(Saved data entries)
-------------------------

(* What a call of parse_alternatives does, read on the brackets: a call for
   the top level (no group open) and a call for a group (depth > 0). *)
Lemma parse_alternatives_og fuel end_char i alts seq depth :
  length pattern - i < fuel →
  (end_char = None ∧ depth = 0) ∨ (end_char = Some ")" ∧ 0 < depth) →
  match parse_alternatives fuel pattern end_char i alts seq with
  | Ret (_, j) =>
      match end_char with
      | None => og i depth = Ret 0
      | Some _ => og i depth = og j (pred depth)
      end
  | Raise UnterminatedClass => og i depth = Raise UnterminatedClass
  | Raise UnterminatedGroup => ∃ n, og i depth = Ret (S n)
  | OutOfFuel => False
  end.
Proof.
  revert end_char i alts seq depth.
  induction fuel as [| fuel IH]; intros end_char i alts seq depth Hf Hend; [lia |].
  destruct (pattern !! i) as [c |] eqn:Hc.
  2:{ simpl. rewrite Hc. rewrite og_end by done.
      destruct Hend as [[-> ->] | [-> Hd]]; [done |].
      exists (pred depth). f_equal. lia. }
  apply lookup_lt_Some in Hc as Hlt.
  destruct (decide (end_char = Some c)) as [-> | Hec].
  { rewrite parse_alternatives_close by done.
    destruct Hend as [[[=] _] | [[= ->] _]]. by apply og_close. }
  destruct (decide (c = "|")) as [-> | Hbar].
  { rewrite parse_alternatives_bar by done.
    rewrite (og_other _ _ "|") by done. apply IH; [lia | done]. }
  rewrite (parse_alternatives_step _ _ _ _ _ _ c) by done.
  assert (match parse_atom
                  (λ j, parse_alternatives fuel pattern (Some ")") j [] [])
                  pattern i c with
          | Ret (_, j0) => i < j0 ∧ og i depth = og j0 depth
          | Raise UnterminatedClass => og i depth = Raise UnterminatedClass
          | Raise UnterminatedGroup => ∃ n, og i depth = Ret (S n)
          | OutOfFuel => False
          end) as Hatom.
  { unfold parse_atom. destruct (decide (c = "\")) as [-> | Hesc].
    { rewrite og_escape by done. unfold parse_escape.
      destruct (pattern !! (i + 1)) as [esc |] eqn:Hesc.
      - repeat case_decide; (split; [lia | done]).
      - split; [lia |]. rewrite !og_end; [done | done |].
        apply lookup_ge_None. apply lookup_ge_None in Hesc. lia. }
    destruct (decide (c = "[")) as [-> | Hcls].
    { unfold parse_class.
      destruct (find "]" pattern (i + 1)) as [close |] eqn:Hfind.
      - rewrite (og_class _ _ close) by done.
        apply find_Some in Hfind as [Hge _].
        simpl. destruct (startswith _ _); (split; [lia | done]).
      - by apply og_class_open. }
    destruct (decide (c = ".")) as [-> | Hdot].
    { split; [lia |]. by apply (og_other _ _ "."). }
    destruct (decide (c = "(")) as [-> | Hgrp].
    { rewrite og_group by done.
      specialize (IH (Some ")") (i + 1) [] [] (S depth)).
      pose proof (parse_alternatives_progress pattern fuel (Some ")") (i + 1)
                    [] []) as Hprog.
      destruct (parse_alternatives fuel pattern (Some ")") (i + 1) [] [])
        as [[inner j0] | [] |]; simpl.
      - split.
        + destruct Hprog as [_ Hprog]; [lia | lia |].
          destruct (Hprog inner j0 eq_refl) as [_ Hlt']. specialize (Hlt' ltac:(done)).
          lia.
        + apply IH; [lia | right; split; [done | lia]].
      - apply IH; [lia | right; split; [done | lia]].
      - apply IH; [lia | right; split; [done | lia]].
      - apply IH; [lia | right; split; [done | lia]]. }
    split; [lia |]. destruct (decide (c = ")")) as [-> | Hcl].
    - rewrite og_close by done. destruct Hend as [[_ ->] | [-> _]]; done.
    - by apply (og_other _ _ c). }
  destruct (parse_atom _ pattern i c) as [[k j0] | [] |]; simpl; try done.
  destruct Hatom as [Hj0 ->].
  destruct (parse_quant pattern j0) as [quant j'] eqn:Hq.
  assert (j0 ≤ j' ∧ og j0 depth = og j' depth) as [Hj' ->].
  { apply parse_quant_progress in Hq as (Hle & _ & [-> | [-> Hquant]]);
      [done |]. split; [lia |].
    destruct Hquant as [Hquant | Hquant];
      by rewrite (og_other _ _ _ Hquant). }
  apply IH; [lia | done].
Qed.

-------------------------

_Exercise requirements_
Repeat only the stretch of lines that begins at the line containing "[] []) as Hprog." and ends at the last line above, both included.

_Output of the exercise_
                    [] []) as Hprog.
      destruct (parse_alternatives fuel pattern (Some ")") (i + 1) [] [])
        as [[inner j0] | [] |]; simpl.
      - split.
        + destruct Hprog as [_ Hprog]; [lia | lia |].
          destruct (Hprog inner j0 eq_refl) as [_ Hlt']. specialize (Hlt' ltac:(done)).
          lia.
        + apply IH; [lia | right; split; [done | lia]].
      - apply IH; [lia | right; split; [done | lia]].
      - apply IH; [lia | right; split; [done | lia]].
      - apply IH; [lia | right; split; [done | lia]]. }
    split; [lia |]. destruct (decide (c = ")")) as [-> | Hcl].
    - rewrite og_close by done. destruct Hend as [[_ ->] | [-> _]]; done.
    - by apply (og_other _ _ c). }
  destruct (parse_atom _ pattern i c) as [[k j0] | [] |]; simpl; try done.
  destruct Hatom as [Hj0 ->].
  destruct (parse_quant pattern j0) as [quant j'] eqn:Hq.
  assert (j0 ≤ j' ∧ og j0 depth = og j' depth) as [Hj' ->].
  { apply parse_quant_progress in Hq as (Hle & _ & [-> | [-> Hquant]]);
      [done |]. split; [lia |].
    destruct Hquant as [Hquant | Hquant];
      by rewrite (og_other _ _ _ Hquant). }
  apply IH; [lia | done].
Qed.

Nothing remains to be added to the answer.